Self-compassion is just what it sounds like, being compassionate (meaning kind and understanding) to ourselves. In a world that can feel pretty hard day to day, and with all that’s happening in our lives, being kind to ourselves can have a huge impact. In fact, research shows that when a person is self-compassionate, they are likely to experience fewer mental health symptoms associated with depression, anxiety and overall stress.

When a person is self-compassionate, they are likely to experience fewer mental health symptoms associated with depression, anxiety and overall stress.

We’ve found a few ways that you can show yourself compassion.
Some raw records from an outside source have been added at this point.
(** * cmLoadCommandCommand: loading natively compiled commands

    A shallow embedding of [Source/cmLoadCommandCommand.cxx]: the signal
    handler guard, the shared [LoadedCommandImpl] object, the
    [cmLoadedCommand] proxy and the [load_command] directive, followed by
    the properties of the specification that are about them.

    Conventions of the embedding.
    - Function pointers of the plugin are addresses ([fnptr]); what the
      code behind an address does is given by the [Platform] record, which
      also holds the dynamic loader and the file system.
    - Plugin code is handed the [cmLoadedCommandInfo] it was called on and
      the C heap, and returns both; it may change every field of the table.
    - [free] and reads of C strings are total: a violation of the C heap
      discipline is recorded in [faults] and the run goes on, so that the
      control flow of the host code stays observable.
    - [log] is the sequence of calls that leave this translation unit, in
      program order. *)

From Stdlib Require Import ZArith.
From stdpp Require Import gmap strings list fin_maps.

Local Open Scope Z_scope.
Local Open Scope nat_scope.

(** ** The C heap of error buffers *)

Record block := Block { contents : string; live : bool }.

Definition fnptr := nat.

Inductive CallKind := KInit | KInitialPass | KFinalPass | KDestructor.

Inductive Fault :=
| DoubleFree (p : nat)
| InvalidFree (p : nat)
| UseAfterFree (p : nat)
| WildRead (p : nat)
| NullCall (k : CallKind)
| NullDeref.

(** [free(p)]: the block stays where it is, it is only no longer live. *)
Definition free (p : nat) (h : gmap nat block) : gmap nat block * list Fault :=
  match h !! p with
  | Some b =>
      if live b then (<[p := Block (contents b) false]> h, [])
      else (h, [DoubleFree p])
  | None => (h, [InvalidFree p])
  end.

(** Building a [std::string] from the C string at [p]: the bytes found
    there. *)
Definition read_c_str (p : nat) (h : gmap nat block) : string * list Fault :=
  match h !! p with
  | Some b => (contents b, if live b then [] else [UseAfterFree p])
  | None => (""%string, [WildRead p])
  end.

(** [strdup], as plugin code uses it to fill the error buffer. *)
Definition strdup (s : string) (h : gmap nat block) : nat * gmap nat block :=
  let p := fresh (dom h) in (p, <[p := Block s true]> h).

(** ** Signals *)

Inductive Signal := SIGSEGV | SIGBUS | SIGILL.

(** A signal disposition: the null pointer, the handler of this file, or
    some handler installed by other code. *)
Inductive Handler := NullHandler | TrapsForSignals | ForeignHandler (id : nat).

Record SigTable := MkSigTable {
  on_SIGSEGV : Handler;
  on_SIGBUS : Handler;
  on_SIGILL : Handler
}.

Definition handler_of (t : SigTable) (s : Signal) : Handler :=
  match s with
  | SIGSEGV => on_SIGSEGV t
  | SIGBUS => on_SIGBUS t
  | SIGILL => on_SIGILL t
  end.

Definition signal (s : Signal) (h : Handler) (t : SigTable) : SigTable :=
  match s with
  | SIGSEGV => MkSigTable h (on_SIGBUS t) (on_SIGILL t)
  | SIGBUS => MkSigTable (on_SIGSEGV t) h (on_SIGILL t)
  | SIGILL => MkSigTable (on_SIGSEGV t) (on_SIGBUS t) h
  end.

(** ** The native function table *)

(** Modelled from the spec: the declaration of [cmLoadedCommandInfo]
    ([cmCPluginAPI.h]) is not part of the sources at hand.  The record has
    the fields this file reads: the three entry points, the display name and
    the error buffer.  The other slots of the initializer list (two reserved
    words, the capability table, [m_Inherited], the documentation callbacks
    and the client data) are zero or null and never read here. *)
Record cmLoadedCommandInfo := MkInfo {
  InitialPass : option fnptr;
  FinalPass : option fnptr;
  Destructor : option fnptr;
  Name : option string;
  Error : option nat
}.

(** The object behind a [std::shared_ptr<LoadedCommandImpl>]: the table and
    the use count of the control block. *)
Record SharedImpl := MkShared { obj : cmLoadedCommandInfo; use_count : nat }.

(** [cmCommand] keeps the message of [SetError]; [cmLoadedCommand] adds the
    shared pointer, which is null after default construction. *)
Record cmLoadedCommand := MkProxy { Impl : option nat; cmdError : string }.

(** ** The trace of outgoing calls *)

Inductive Event :=
| EvForeign (k : CallKind) (self : nat) (f : fnptr)
            (installed : SigTable) (tag : option string)
| EvRemoveDefinition (var : string)
| EvAddDefinition (var value : string)
| EvFindFile (name : string)
| EvOpenLibrary (path : string)
| EvGetSymbolAddress (lib : nat) (sym : string)
| EvAddScriptedCommand (name : string) (proxy : nat)
| EvAddFinalAction (self : nat).

(** ** The state of the process *)

Record World := MkWorld {
  heap : gmap nat block;
  faults : list Fault;
  sigtable : SigTable;
  LastName : option string;
  impls : gmap nat SharedImpl;
  proxies : gmap nat cmLoadedCommand;
  definitions : gmap string string;
  FinalActions : list nat;
  registry : gmap string nat;
  log : list Event
}.

Definition set_heap (h : gmap nat block) (w : World) : World :=
  MkWorld h (faults w) (sigtable w) (LastName w) (impls w) (proxies w)
          (definitions w) (FinalActions w) (registry w) (log w).
Definition add_faults (fs : list Fault) (w : World) : World :=
  MkWorld (heap w) (faults w ++ fs) (sigtable w) (LastName w) (impls w)
          (proxies w) (definitions w) (FinalActions w) (registry w) (log w).
Definition set_sigtable (t : SigTable) (w : World) : World :=
  MkWorld (heap w) (faults w) t (LastName w) (impls w) (proxies w)
          (definitions w) (FinalActions w) (registry w) (log w).
Definition set_LastName (n : option string) (w : World) : World :=
  MkWorld (heap w) (faults w) (sigtable w) n (impls w) (proxies w)
          (definitions w) (FinalActions w) (registry w) (log w).
Definition set_impls (m : gmap nat SharedImpl) (w : World) : World :=
  MkWorld (heap w) (faults w) (sigtable w) (LastName w) m (proxies w)
          (definitions w) (FinalActions w) (registry w) (log w).
Definition set_proxies (m : gmap nat cmLoadedCommand) (w : World) : World :=
  MkWorld (heap w) (faults w) (sigtable w) (LastName w) (impls w) m
          (definitions w) (FinalActions w) (registry w) (log w).
Definition set_definitions (m : gmap string string) (w : World) : World :=
  MkWorld (heap w) (faults w) (sigtable w) (LastName w) (impls w) (proxies w)
          m (FinalActions w) (registry w) (log w).
Definition set_FinalActions (l : list nat) (w : World) : World :=
  MkWorld (heap w) (faults w) (sigtable w) (LastName w) (impls w) (proxies w)
          (definitions w) l (registry w) (log w).
Definition set_registry (m : gmap string nat) (w : World) : World :=
  MkWorld (heap w) (faults w) (sigtable w) (LastName w) (impls w) (proxies w)
          (definitions w) (FinalActions w) m (log w).
Definition emit (e : Event) (w : World) : World :=
  MkWorld (heap w) (faults w) (sigtable w) (LastName w) (impls w) (proxies w)
          (definitions w) (FinalActions w) (registry w) (log w ++ [e]).

(** [free] on the heap of the world. *)
Definition free_in (p : nat) (w : World) : World :=
  let '(h, fs) := free p (heap w) in add_faults fs (set_heap h w).

(** ** What lies outside this translation unit *)

Record Platform := MkPlatform {
  (** whether [SIGBUS] is defined by [<signal.h>] *)
  SIGBUS_defined : bool;
  (** [cmSystemTools::ExpandRegistryValues], in place *)
  ExpandRegistryValues : string → string;
  (** [cmSystemTools::GlobDirs]: the entries appended to the search path *)
  GlobDirs : string → list string;
  (** the file system *)
  FileExists : string → bool;
  (** [cmDynamicLoader::OpenLibrary] and the loader's [LastError] *)
  OpenLibrary : string → option nat;
  LastError : string → option string;
  (** [cmsys::DynamicLoader::GetSymbolAddress] *)
  GetSymbolAddress : nat → string → option fnptr;
  (** the code behind a plugin address, by the signature it is called at *)
  code_init : fnptr → cmLoadedCommandInfo → gmap nat block →
              cmLoadedCommandInfo * gmap nat block;
  code_initial_pass : fnptr → cmLoadedCommandInfo → gmap nat block →
                      Z → list string →
                      Z * cmLoadedCommandInfo * gmap nat block;
  code_final_pass : fnptr → cmLoadedCommandInfo → gmap nat block →
                    cmLoadedCommandInfo * gmap nat block;
  code_destructor : fnptr → cmLoadedCommandInfo → gmap nat block →
                    cmLoadedCommandInfo * gmap nat block
}.

(** ** [SignalHandlerGuard] *)

Module SignalHandlerGuard.
Section Guard.
Context (P : Platform).

(** The constructor: [LastName] and the three [signal] calls. *)
Definition ctor (name : option string) (w : World) : World :=
  let w := set_LastName (Some (default "????"%string name)) w in
  let w := set_sigtable (signal SIGSEGV TrapsForSignals (sigtable w)) w in
  let w := if SIGBUS_defined P
           then set_sigtable (signal SIGBUS TrapsForSignals (sigtable w)) w
           else w in
  set_sigtable (signal SIGILL TrapsForSignals (sigtable w)) w.

(** The destructor: [signal(sig, nullptr)] for the same signals. *)
Definition dtor (w : World) : World :=
  let w := set_sigtable (signal SIGSEGV NullHandler (sigtable w)) w in
  let w := if SIGBUS_defined P
           then set_sigtable (signal SIGBUS NullHandler (sigtable w)) w
           else w in
  set_sigtable (signal SIGILL NullHandler (sigtable w)) w.

(** A block with a [SignalHandlerGuard guard(name);] as its first
    statement: the destructor runs when the block is left. *)
Definition scoped {A} (name : option string) (body : World → A * World)
    (w : World) : A * World :=
  let '(r, w) := body (ctor name w) in (r, dtor w).
End Guard.
End SignalHandlerGuard.

(** ** [LoadedCommandImpl] *)

Module LoadedCommandImpl.
Section Impl.
Context (P : Platform).

(** The member initializer list: every slot read here is null. *)
Definition zero : cmLoadedCommandInfo := MkInfo None None None None None.

(** The constructor body, [init(this)]. *)
Definition ctor (self : nat) (init : fnptr) (w : World)
    : cmLoadedCommandInfo * World :=
  let w := emit (EvForeign KInit self init (sigtable w) (LastName w)) w in
  let '(this, h) := code_init P init zero (heap w) in
  (this, set_heap h w).

Definition dtor (self : nat) (this : cmLoadedCommandInfo) (w : World)
    : cmLoadedCommandInfo * World :=
  let '(this, w) :=
    match Destructor this with
    | Some f =>
        SignalHandlerGuard.scoped P (Name this) (λ w,
          let w := emit (EvForeign KDestructor self f (sigtable w)
                                   (LastName w)) w in
          let '(this, h) := code_destructor P f this (heap w) in
          (this, set_heap h w)) w
    | None => (this, w)
    end in
  match Error this with
  | Some e => (this, free_in e w)
  | None => (this, w)
  end.

Definition DoInitialPass (self : nat) (this : cmLoadedCommandInfo)
    (argc : Z) (argv : list string) (w : World)
    : Z * cmLoadedCommandInfo * World :=
  SignalHandlerGuard.scoped P (Name this) (λ w,
    match InitialPass this with
    | Some f =>
        let w := emit (EvForeign KInitialPass self f (sigtable w)
                                 (LastName w)) w in
        let '(r, this, h) := code_initial_pass P f this (heap w) argc argv in
        (r, this, set_heap h w)
    | None => (0%Z, this, add_faults [NullCall KInitialPass] w)
    end) w.

Definition DoFinalPass (self : nat) (this : cmLoadedCommandInfo) (w : World)
    : cmLoadedCommandInfo * World :=
  SignalHandlerGuard.scoped P (Name this) (λ w,
    match FinalPass this with
    | Some f =>
        let w := emit (EvForeign KFinalPass self f (sigtable w)
                                 (LastName w)) w in
        let '(this, h) := code_final_pass P f this (heap w) in
        (this, set_heap h w)
    | None => (this, add_faults [NullCall KFinalPass] w)
    end) w.
End Impl.
End LoadedCommandImpl.

(** ** [std::shared_ptr<LoadedCommandImpl>] *)

Module shared_ptr.
Section Shared.
Context (P : Platform).

(** Copying a shared pointer to [a]. *)
Definition acquire (a : nat) (w : World) : World :=
  match impls w !! a with
  | Some o =>
      set_impls (<[a := MkShared (obj o) (S (use_count o))]> (impls w)) w
  | None => add_faults [NullDeref] w
  end.

(** Writing the table of the pointee back after a member call. *)
Definition store (a : nat) (this : cmLoadedCommandInfo) (w : World) : World :=
  match impls w !! a with
  | Some o => set_impls (<[a := MkShared this (use_count o)]> (impls w)) w
  | None => w
  end.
Become your own cheer squad

The critical voice that often chimes in to tell us that when we are not doing enough, or doing things right, is coming from a place of fear and wants to protect us. We can change this script that says we are not doing things right and instead encourage ourselves for trying our best. Maybe instead of saying, “You’re not getting enough done while in isolation”, try swapping/reframing this for, “maybe today it’s ok to have some quieter moments where I just get the basics done”.

Schedule some time for self-care and to invest in you

This may look like watching, listening or reading something that feels good, makes you laugh and can help you relax.

Practice some mindfulness

This is where we slow down and observe our own thoughts, actions and the things around us without judgement and without trying to get rid of them. Instead we notice and observe them and also may include intentional breathing while we accept those things we are noticing with compassion.